Gliomas with mutations in what are called the isocitrate dehydrogenase (IDH) genes are the most common brain tumours diagnosed in younger adults aged 18 to 45 years.
Patients can benefit from aggressive surgery, along with radiation and chemotherapy treatments, but these therapies are not curative in many cases.
Now a team led by investigators at Massachusetts General Hospital has uncovered a potentially promising strategy to target these tumours and improve treatment.
The findings are published in Cancer Discovery, a journal of the American Association for Cancer Research.
Prior work by the group, led by Mass General's Daniel Cahill, MD, PhD, Hiroaki Wakimoto, MD, PhD, and Julie Miller, MD, PhD, revealed that IDH mutant gliomas have a metabolic weakness making them especially susceptible to treatments that lower levels of NAD , a ubiquitous and vital metabolic molecule commonly thought of as the "currency of metabolism" in cells.
Also, previous work by other researchers found that chemotherapy activates an enzyme that stimulates NAD molecules to join together to make poly(ADP-ribose), or PAR, a key DNA damage signal.
This PAR signal is a known susceptibility in IDH mutant gliomas.
Researchers also discovered that activation of the enzyme by chemotherapy causes available NAD to be critically depleted for the production of PAR in IDH mutant glioma cells, but not normal cells.
These findings indicated that maintaining high PAR levels (and low NAD levels), in combination with chemotherapy, may uniquely target IDH mutant glioma cells. Considering this, Hiroaki Nagashima, MD, PhD, research fellow and lead author, devised a new treatment strategy and tested it in tumour cells and animal models.
"We found that maximum effectiveness was achieved by combining two agents: temozolomide, the chemotherapy most commonly used to treat patients with IDH mutant gliomas, with a drug that blocks PAR breakdown, known as a PAR glycohydrolase inhibitor," said Dr. Cahill, a Neurosurgical Oncologist at Mass General and an Associate Professor of Neurosurgery at Harvard Medical School.
"We showed, for the first time, that PAR glycohydrolase inhibitors can be used to enhance the effectiveness of chemotherapy in tumours with metabolic weaknesses in the NAD pathway," said Dr. Wakimoto, an Associate Professor of Neurosurgery at Harvard Medical School.

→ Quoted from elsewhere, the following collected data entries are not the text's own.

(** ** Prepared keys *)

(** A key that was checked: its raw bytes are those of its public key, which the
    document shows under its identifier. *)
Record checked_key (d : string) (document : Value) (k : PreparedImportedKey) : Prop := {
  ck_kid : ∃ x, canonicalize_kid d x = Ok (pik_kid k);
  ck_length : String.length (pik_raw k) = 32;
  ck_public : pik_public k = public_key_from_raw (pik_role k) (pik_raw k);
  ck_document : document_public_key document (pik_kid k) = Ok (pik_public k) }.

Lemma parse_private_key_Ok r encoding secret m :
  parse_private_key r encoding secret = Ok m →
  ∃ raw, raw_private_key m r = Ok raw ∧ String.length raw = 32 ∧
    material_public m = public_key_from_raw r raw ∧
    (encoding = PrivateKeyEncoding.Raw32 → raw = secret).
Proof.
  unfold parse_private_key. intros Hp. inv_run Hp. destruct encoding.
  - inv_run Hstep. apply rguard_Ok, negb_false_iff, bool_decide_eq_true in Hstep0.
    injection Hstep as <-. destruct r; injection Hp as <-; by exists secret.
  - apply ok_or_Ok in Hstep. destruct a as [raw|raw|kind], r; simplify_eq; exists raw; split_and!;
      try done; eauto using pkcs8_ed25519_length, pkcs8_x25519_length.
Qed.
(* ===== verification/RootTransferFacts.v ===== *)
(** * Correctness of root transfer (root_transfer.rs)

    The replay list is bounded, the root capability moves only from absent to
    pending to active, an import survives crashes, a replay changes nothing, and
    what one device wraps the other device ends up holding. *)

From stdpp Require Import base strings list gmap sorting.
From S2P Require Import Prelude Json Errors Records Env Toy Input World Document Keystore Registry.
From S2P Require Import Recovery Identity RecordFacts Adoption CryptoOps KeyImport RootTransfer.
From S2P Require Import IdentityFacts Namespace Scenario AdoptionFacts EnrollmentFacts.

(** ** Positions *)

Lemma position_Some p l n :
  position p l = Some n → ∃ k, l !! n = Some k ∧ p k = true ∧ k ∈ l.
Proof.
  revert n. induction l as [|x l IH]; intros n; simpl; [done|]. destruct (p x) eqn:Hp.
  - intros [= <-]. exists x. split_and!; [done..|set_solver].
  - destruct (position p l) as [m|]; [|done]. intros [= <-].
    destruct (IH m eq_refl) as (k & ? & ? & ?). exists k. split_and!; [done..|set_solver].
Qed.

Lemma position_defined p l k : k ∈ l → p k = true → is_Some (position p l).
Proof.
  intros Hin Hp. induction l as [|x l IH]; [by apply not_elem_of_nil in Hin|]. simpl.
  destruct (p x) eqn:Hx; [by eexists|]. apply elem_of_cons in Hin as [->|Hin]; [congruence|].
  destruct (IH Hin) as [n ->]. by eexists.
Qed.

(** ** The replay list *)

Lemma push_replay_length n d e r :
  length (root_transfer_replays (push_replay n d e r)) ≤ MAX_REPLAY_RECORDS.
Proof.
  unfold push_replay. simpl. case_match eqn:Hl; [rewrite length_drop; lia|].
  apply Nat.ltb_ge in Hl. done.
Qed.

(** The newest record is the last one, and the others are the newest of before. *)
Lemma push_replay_shape n d e r :
  ∃ old, root_transfer_replays (push_replay n d e r)
           = old ++ [{| replay_nonce := n; transfer_digest := d; expires_at := e |}] ∧
    old = drop (length (root_transfer_replays r) - length old) (root_transfer_replays r) ∧
    (length (root_transfer_replays r) < MAX_REPLAY_RECORDS → old = root_transfer_replays r).
Proof.
  unfold push_replay. simpl. set (l := root_transfer_replays r). set (x := Build_RootTransferReplayRecord n d e).
  rewrite length_app. simpl. case_match eqn:Hl.
  - apply Nat.ltb_lt in Hl. unfold MAX_REPLAY_RECORDS in *.
    exists (drop (length l + 1 - 256) l). split_and!.
    + rewrite drop_app_le by lia. done.
    + rewrite length_drop. f_equal. lia.
    + lia.
  - exists l. split_and!; [done| |done]. by rewrite Nat.sub_diag.
Qed.

Definition has_nonce (n : string) (x : RootTransferReplayRecord) : bool :=
  bool_decide (replay_nonce x = n).

(** A nonce that was not known is found afterwards, with its digest. *)
Lemma push_replay_found n dg e r :
  List.find (has_nonce n) (root_transfer_replays r) = None →
  List.find (has_nonce n) (root_transfer_replays (push_replay n dg e r)) =
    Some {| replay_nonce := n; transfer_digest := dg; expires_at := e |}.
Proof.
  intros Hn. destruct (push_replay_shape n dg e r) as (old & -> & Hold & _).
  assert (Forall (λ x, has_nonce n x = false) old) as Ho.
  { rewrite Hold. apply Forall_drop, Forall_forall. intros x Hx%list_elem_of_In.
    by apply (List.find_none _ _ Hn). }
  clear Hold. induction Ho as [|x old Hx _ IH]; simpl; [|by rewrite Hx].
  unfold has_nonce. simpl. by rewrite bool_decide_true.
Qed.
(** What a session promises: the steps on the pending revision [oid] and its state. *)
Inductive session_step (oid : string) : session_op → session_out →
    option (string * PublicationState.t) → option (string * PublicationState.t) → Prop :=
  | session_begins a :
      session_step oid BeginPublication (Attempt a)
        (Some (oid, PublicationState.Prepared)) (Some (oid, PublicationState.PublicationInFlight))
  | session_begins_again a st :
      st = PublicationState.PublicationInFlight ∨ st = PublicationState.Published →
      session_step oid BeginPublication (Attempt a) (Some (oid, st)) (Some (oid, st))
  | session_confirmed a e identity st :
      st = PublicationState.PublicationInFlight ∨ st = PublicationState.Published →
      session_step oid (Complete a (PublicationResult.Confirmed e))
        (Outcome (DocumentChangeOutcome.Committed identity)) (Some (oid, st)) None
  | session_rejected a :
      session_step oid (Complete a PublicationResult.RejectedBeforeAcceptance)
        (Outcome DocumentChangeOutcome.Aborted)
        (Some (oid, PublicationState.PublicationInFlight)) None
  | session_unknown a :
      session_step oid (Complete a PublicationResult.Unknown)
        (Outcome DocumentChangeOutcome.PublicationUncertain)
        (Some (oid, PublicationState.PublicationInFlight))
        (Some (oid, PublicationState.PublicationUncertain))
  | session_reconciled o identity :
      session_step oid (Reconcile o) (Outcome (DocumentChangeOutcome.Committed identity))
        (Some (oid, PublicationState.PublicationUncertain)) None
  | session_remote_old o :
      session_step oid (Reconcile o) (Outcome DocumentChangeOutcome.ReadyForPublication)
        (Some (oid, PublicationState.PublicationUncertain))
        (Some (oid, PublicationState.Prepared))
  | session_still_uncertain o :
      session_step oid (Reconcile o) (Outcome DocumentChangeOutcome.PublicationUncertain)
        (Some (oid, PublicationState.PublicationUncertain))
        (Some (oid, PublicationState.PublicationUncertain))
  | session_reconciled_rejected o :
      session_step oid (ReconcileRejected o) (Outcome DocumentChangeOutcome.Aborted)
        (Some (oid, PublicationState.PublicationUncertain)) None.
(** Without its lease an authority neither accepts a token, nor authorizes, nor issues. *)
Lemma no_lease_refused lease a w :
  leases a !! pcl_lease_id lease = None →
  (∀ t c now a', effect a now (Accepted t) a' → carries a t c →
     tc_parent_lease_id c ≠ pcl_lease_id lease) ∧
  (∀ cap, is_ok (authorize lease cap (a, w)).1 = false) ∧
  (∀ b ttl, is_ok (issue_one_time lease b ttl (a, w)).1 = false).
Proof.
  intros Hn. split; [|split].
  - intros t c now a' He Hc Heq. inversion He as [| | |u e d Ha Hs|]; subst.
    destruct Ha as (_ & Hd & _ & _ & par & Hl & _). rewrite (carries_inj _ _ _ _ Hd Hc) in Hl. congruence.
  - intros cap. unfold authorize, bind, authority, sguard, lift, rguard. simpl.
    destruct (_ || _); [done|]. by rewrite Hn.
  - intros b ttl. unfold issue_one_time. rewrite unix_now_run.
    unfold issue_one_time_at, issue_one_time_with_context_at, bind, lift, sguard, rguard, authority.
    simpl. destruct (validate_binding b); [|done]. destruct (_ || _); [done|]. by rewrite Hn.
Qed.

(** Disposal is final: after a lease was disposed, and as long as no other lease draws its
    identifier, no token issued under it is accepted, the lease authorizes no capability and
    no token can be issued under it, whatever else happens. *)
Theorem disposed_lease_dead lease x x1 l x2 :
  dispose_lease lease x = (Ok tt, x1) → history x1 l x2 → Acquired (pcl_lease_id lease) ∉ l →
  (∀ t c, Accepted t ∈ l → carries x1.1 t c → tc_parent_lease_id c ≠ pcl_lease_id lease) ∧
  (∀ cap, is_ok (authorize lease cap x2).1 = false) ∧
  (∀ b ttl, is_ok (issue_one_time lease b ttl x2).1 = false).
Proof.
  intros Hd Hh Hl.
  assert (leases x1.1 !! pcl_lease_id lease = None) as Hn.
  { unfold dispose_lease in Hd. repeat inv_run Hd. unfold authority, update_authority, sguard in *.
    injection Hstep as <- <-. apply lift_Ok in Hstep0 as [_ ->]. injection Hstep1 as <- <-.
    apply lift_Ok in Hstep2 as [_ ->]. apply ret_Ok in Hd as [_ ->]. apply lookup_delete_eq. }
  enough (hmac_key x2.1 = hmac_key x1.1 ∧ leases x2.1 !! pcl_lease_id lease = None ∧
          ∀ t c, Accepted t ∈ l → carries x1.1 t c → tc_parent_lease_id c ≠ pcl_lease_id lease)
    as (_ & Hn2 & Ht).
  { destruct x2 as [a2 w2]. split; [done|]. apply (no_lease_refused _ _ w2) in Hn2. apply Hn2. }
  induction Hh as [x1|x1 l y e x2 Hh IH Hs]; [split_and!; try done; by intros t c ?%elem_of_nil|].
  apply step_effect in Hs as [He _].
  destruct IH as (Hk & Hy & Ht); [done|set_solver|done|]. split_and!.
  - rewrite <-Hk. by apply effect_identity in He as [_ ->].
  - eapply effect_no_lease; [done| |done]. intros ->. apply Hl. set_solver.
  - intros t c [Hin|Hin]%elem_of_app Hc; [by eapply Ht|].
    apply list_elem_of_singleton in Hin as <-.
    eapply (no_lease_refused lease y.1 y.2 Hy); [exact He|]. by eapply carries_key.
Qed.
End Facts.
(* ===== verification/HostToy.v ===== *)
(** * A concrete environment for the host protocols

    The environment of [Toy] with base64url texts and with a canonical form of token claims
    that can be read back, and the scenario the witnesses about authorizations run in. *)

From stdpp Require Import base strings list gmap.
From S2P Require Import Prelude Json Errors Records Env Toy Base64 World ProviderAuthorization.
From S2P Require Import ProviderAuthorizationFacts.
From Stdlib Require Import Ascii.

(** ** Claims that are read back from their JSON value *)

Definition claims_of_value (v : Value) : option TokenClaims :=
  version ← get_str v "version"; instance ← get_str v "provider_instance_id";
  lease ← get_str v "parent_lease_id"; consumer ← get_str v "consumer";
  cap ← get_str v "capability"; store ← get_str v "store_id"; identity ← get_str v "identity_id";
  operation ← get_str v "operation";
  kid ← match get v "kid" with
        | Some (Str k) => Some (Some k) | Some Null => Some None | _ => None
        end;
  request ← get_str v "request_id"; recipient ← get_str v "recipient_public_key_digest";
  input ← get_str v "operation_input_digest";
  expires ← match get v "expires_at" with
            | Some (Number (PosInt n)) => Some (Z.of_N n)
            | Some (Number (NegInt z)) => Some z
            | _ => None
            end;
  Some {| tc_version := version; tc_provider_instance_id := instance; tc_parent_lease_id := lease;
          tc_consumer := consumer; tc_capability := cap; tc_store_id := store;
          tc_identity_id := identity; tc_operation := operation; tc_kid := kid;
          tc_request_id := request; tc_recipient_public_key_digest := recipient;
          tc_operation_input_digest := input; tc_expires_at := expires |}.

Lemma claims_of_claims_value c : claims_of_value (claims_value c) = Some c.
Proof.
  by destruct c as [v i l co ca s id o [k|] r re d [|p|p]]; vm_compute.
Defined.

(** ** A text for claims *)

(** Every byte is announced by [c], the end by [e]. *)
Fixpoint quote (s : string) : string :=
  match s with
  | EmptyString => "e"
  | String a s => String "c" (String a (quote s))
  end.
Fixpoint unquote (s : string) : option (string * string) :=
  match s with
  | String "e" s => Some (EmptyString, s)
  | String "c" (String a s) =>
      match unquote s with Some (x, r) => Some (String a x, r) | None => None end
  | _ => None
  end.
Fixpoint quote_all (l : list string) : string :=
  match l with [] => EmptyString | s :: l => (quote s +:+ quote_all l)%string end.
Fixpoint unquote_all (n : nat) (s : string) : option (list string) :=
  match n with
  | 0 => Some []
  | S n => p ← unquote s; l ← unquote_all n p.2; Some (p.1 :: l)
  end.

Lemma unquote_quote s r : unquote (quote s +:+ r)%string = Some (s, r).
Proof. induction s as [|a s IH]; [done|]. simpl. by rewrite IH. Qed.
Lemma unquote_quote_all l : unquote_all (length l) (quote_all l) = Some l.
Proof. induction l as [|s l IH]; [done|]. simpl. rewrite unquote_quote. simpl. by rewrite IH. Qed.

Fixpoint pos_text (p : positive) : string :=
  match p with
  | xH => EmptyString
  | xO p => String "0" (pos_text p)
  | xI p => String "1" (pos_text p)
  end.
Fixpoint text_pos (s : string) : positive :=
  match s with
  | EmptyString => xH
  | String a s => if bool_decide (a = "0"%char) then xO (text_pos s) else xI (text_pos s)
  end.
Lemma text_pos_text p : text_pos (pos_text p) = p.
Proof. induction p as [p IH|p IH|]; simpl; by rewrite ?IH. Qed.

Definition z_text (z : Z) : string :=
  match z with
  | Z0 => EmptyString | Zpos p => String "+" (pos_text p) | Zneg p => String "-" (pos_text p)
  end.
Definition text_z (s : string) : Z :=
  match s with
  | EmptyString => Z0
  | String a s => if bool_decide (a = "+"%char) then Zpos (text_pos s) else Zneg (text_pos s)
  end.
Lemma text_z_text z : text_z (z_text z) = z.
Proof. destruct z; simpl; by rewrite ?text_pos_text. Qed.

Definition claims_text (c : TokenClaims) : string :=
  quote_all [tc_version c; tc_provider_instance_id c; tc_parent_lease_id c; tc_consumer c;
    tc_capability c; tc_store_id c; tc_identity_id c; tc_operation c;
    match tc_kid c with Some k => String "s" k | None => EmptyString end; tc_request_id c;
    tc_recipient_public_key_digest c; tc_operation_input_digest c; z_text (tc_expires_at c)].
Definition text_claims (s : string) : option TokenClaims :=
  match unquote_all 13 s with
  | Some [v; i; l; co; ca; st; id; o; k; r; re; d; x] =>
      Some {| tc_version := v; tc_provider_instance_id := i; tc_parent_lease_id := l;
              tc_consumer := co; tc_capability := ca; tc_store_id := st; tc_identity_id := id;
              tc_operation := o;
              tc_kid := match k with String _ k => Some k | EmptyString => None end;
              tc_request_id := r; tc_recipient_public_key_digest := re;
              tc_operation_input_digest := d; tc_expires_at := text_z x |}
  | _ => None
  end.
Lemma text_claims_text c : text_claims (claims_text c) = Some c.
Proof.
  unfold text_claims, claims_text. rewrite (unquote_quote_all [_;_;_;_;_;_;_;_;_;_;_;_;_]).
  rewrite text_z_text. destruct c as [v i l co ca s id o [k|] r re d x]; done.
Qed.

(** ** The environment *)

Definition host_canonical (v : Value) : string :=
  match claims_of_value v with Some c => claims_text c | None => print_value v end.
Definition host_env : Env := toy_env_with bits_encode bits_decode host_canonical.
Definition host_auth : AuthEnv := {|
  hmac_sha256 key payload := pad 4 key;
  parse_claims := text_claims;
  sealed_recipient_public_key_digest k := k |}.

Lemma host_base64_laws : @Base64Laws host_env.
Proof. destruct bits_base64_laws as [Hl]. constructor. exact Hl. Defined.
Lemma host_text_laws : @Base64TextLaws host_env.
Proof. destruct bits_text_laws as [Hl]. constructor. exact Hl. Defined.
Lemma host_canonical_laws : @Base64CanonicalLaws host_env.
Proof. destruct bits_canonical_laws as [Hl]. constructor. exact Hl. Defined.
Lemma host_digest_laws : @DigestLaws host_env.
Proof. constructor. auto. Defined.
Lemma host_claims_laws : @ClaimsLaws host_env host_auth.
Proof.
  constructor. intros c payload _. simpl. intros [= <-]. unfold host_canonical.
  rewrite claims_of_claims_value. apply text_claims_text.
Defined.
Lemma host_recipient_laws : @RecipientLaws host_auth.
Proof. constructor. auto. Defined.
Lemma host_clock : @MonotoneClock host_env.
Proof. constructor. intros m n Hmn. simpl. lia. Defined.

(** ** A scenario: an authority, a lease and two tokens *)

Definition w0 : World := {| disk := empty_disk; io := NoFault; draws := 0; ticks := 1000 |}.
Definition request (id : string) : OneTimeOperationBinding :=
  {| ob_capability := capability.IDENTITY_ECDH_SEALED; ob_identity_id := "identity-1";
     ob_operation := "ecdh_sealed"; ob_kid := Some "did#agreement"; ob_request_id := id;
     ob_recipient_public_key := "recipient"; ob_operation_input_digest := "digest" |}.

Definition authority0 : ProviderAuthorization * World :=
  match @new_authority host_env w0 with
  | (Ok a, w) => (a, w)
  | (Err _, w) => ({| provider_instance_id := ""; hmac_key := ""; leases := ∅;
                      consumed_tokens := ∅ |}, w)
  end.
Definition lease_run : result ProviderAuthorizationError.t ProviderCapabilityLease
    * (ProviderAuthorization * World) :=
  @acquire_lease host_env "viewer" [capability.IDENTITY_ECDH_SEALED] "store-1" 600 authority0.
Definition lease0 : ProviderCapabilityLease :=
  match lease_run.1 with
  | Ok l => l
  | Err _ => {| pcl_provider_instance_id := ""; pcl_lease_id := "" |}
  end.
Definition issue_run0 (id : string) (ttl now : Z)
    : result ProviderAuthorizationError.t IssuedOneTimeAuthorization
      * (ProviderAuthorization * World) :=
  @issue_one_time_with_context_at host_env host_auth lease0 (request id) ttl now lease_run.2.
Definition token_of (r : result ProviderAuthorizationError.t IssuedOneTimeAuthorization) : string :=
  match r with Ok i => issued_token i | Err _ => EmptyString end.

Lemma lease_ok : ∃ x, lease_run = (Ok lease0, x).
Proof.
  unfold lease0. destruct lease_run as [[l|e] x] eqn:Hr; [by exists x|].
  exfalso. assert (is_ok lease_run.1 = true) as Hok by (vm_compute; reflexivity).
  rewrite Hr in Hok. discriminate Hok.
Defined.

(** ** Witnesses *)

Definition t1 : string := token_of (issue_run0 "request-1" 10 1000).1.
Definition t2 : string := token_of (issue_run0 "request-2" 20 1005).1.
Definition consume0 (t id : string) (now : Z) (x : ProviderAuthorization * World)
    : result ProviderAuthorizationError.t ConsumedOneTimeAuthorization
      * (ProviderAuthorization * World) :=
  @consume_for_operation_at host_env host_auth t (request id) now x.

Definition x1 : ProviderAuthorization * World :=
  (@consume_for_operation host_env host_auth t1 (request "request-1") lease_run.2).2.
Definition x2 : ProviderAuthorization * World :=
  (@consume_for_operation host_env host_auth t2 (request "request-2") x1).2.

Lemma is_ok_run {W E A} (m : result E A * W) : is_ok m.1 = true → ∃ a, m = (Ok a, m.2).
Proof. destruct m as [[a|e] w]; simpl; [eauto|discriminate]. Defined.

Lemma token_consumed_once_witness :
  @history host_env host_auth lease_run.2 [Accepted t1; Accepted t2] x2 ∧
  NoDup (omap (@accepted_payload host_env) [Accepted t1; Accepted t2]).
Proof.
  assert (@history host_env host_auth lease_run.2 [Accepted t1; Accepted t2] x2) as Hh.
  { destruct (is_ok_run (@consume_for_operation host_env host_auth t1 (request "request-1")
                lease_run.2)) as [c1 H1]; [vm_compute; reflexivity|].
    destruct (is_ok_run (@consume_for_operation host_env host_auth t2 (request "request-2") x1))
      as [c2 H2]; [vm_compute; reflexivity|].
    apply (@history_snoc host_env host_auth _ [Accepted t1] x1 (Accepted t2) x2).
    - apply (@history_snoc host_env host_auth _ [] lease_run.2 (Accepted t1) x1).
      + apply history_nil.
      + apply (@step_consume host_env host_auth t1 (request "request-1") _ c1 _ H1).
    - apply (@step_consume host_env host_auth t2 (request "request-2") _ c2 _ H2). }
  split; [exact Hh|].
  exact (@token_consumed_once host_env host_auth host_canonical_laws host_digest_laws host_clock
           _ _ _ Hh).
Defined.

Definition issue1 : result ProviderAuthorizationError.t IssuedOneTimeAuthorization
    * (ProviderAuthorization * World) :=
  @issue_one_time_with_context_at host_env host_auth lease0 (request "request-1") 10 1000
    (lease_run.2.1, lease_run.2.2).

Lemma issued_token_exact_witness : ∃ i,
  issue1 = (Ok i, (lease_run.2.1, lease_run.2.2)) ∧ (iac_expires_at (issued_context i) ≤ 1010)%Z ∧
  ∀ e, is_ok (@consume_for_operation_at host_env host_auth (issued_token i) e 1009
                (lease_run.2.1, lease_run.2.2)).1 = true → e = request "request-1".
Proof.
  destruct (is_ok_run issue1) as [i Hi]; [vm_compute; reflexivity|]. exists i.
  assert (chrono_time 1000) as Hc by (unfold chrono_time; lia).
  destruct (@issued_token_exact host_env host_auth host_base64_laws host_text_laws
    host_claims_laws host_recipient_laws lease0 (request "request-1") 10 1000
    lease_run.2.1 lease_run.2.2 i issue1.2 Hc Hi) as (Hs & _ & _ & (parent & _ & _ & He) & Hacc & _).
  split; [by rewrite <-Hs|]. split; [rewrite He; lia|].
  intros e Hok. exact (proj1 (proj1 (Hacc _ e 1009%Z lease_run.2.2 eq_refl eq_refl) Hok)).
Defined.

Lemma disposed_lease_dead_witness :
  ∃ x, @dispose_lease lease0 lease_run.2 = (Ok tt, x) ∧
       is_ok (@authorize host_env lease0 capability.IDENTITY_ECDH_SEALED x).1 = false.
Proof.
  destruct (is_ok_run (@dispose_lease lease0 lease_run.2)) as [[] Hd]; [vm_compute; reflexivity|].
  exists (@dispose_lease lease0 lease_run.2).2. split; [exact Hd|].
  apply (@disposed_lease_dead host_env host_auth lease0 lease_run.2 _ [] _ Hd).
  - apply history_nil.
  - apply not_elem_of_nil.
Defined.

(** With a clock that is set back a token is accepted twice: the consumption of another
    token forgets the first one when its time is over, and an earlier reading of the clock
    makes it current again.  The same happens with a steady clock when calls overlap, since
    a call reads the clock before it takes the mutex: the third consumption may have read
    1005 and waited while the second one went first. *)
Theorem replay_after_clock_step_back :
  let y1 := consume0 t1 "request-1" 1001 lease_run.2 in
  let y2 := consume0 t2 "request-2" 1011 y1.2 in
  let y3 := consume0 t1 "request-1" 1005 y2.2 in
  is_ok y1.1 = true ∧ is_ok y2.1 = true ∧ is_ok y3.1 = true ∧
  (consume0 t1 "request-1" 1005 y1.2).1 = Err ProviderAuthorizationError.TokenConsumed.
Proof. split_and!; vm_compute; reflexivity. Qed.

Dr. Miller, an Instructor in Neurology and a Neuro-Oncologist at Mass General who treats patients with IDH mutant glioma, noted that PAR glycohydrolase inhibitors are a newly-emerging class of drugs.
"The long-term significance is that, based on our findings, they could be tested in individuals with IDH mutant gliomas, with a goal of hopefully improving outcomes in these patients," she said.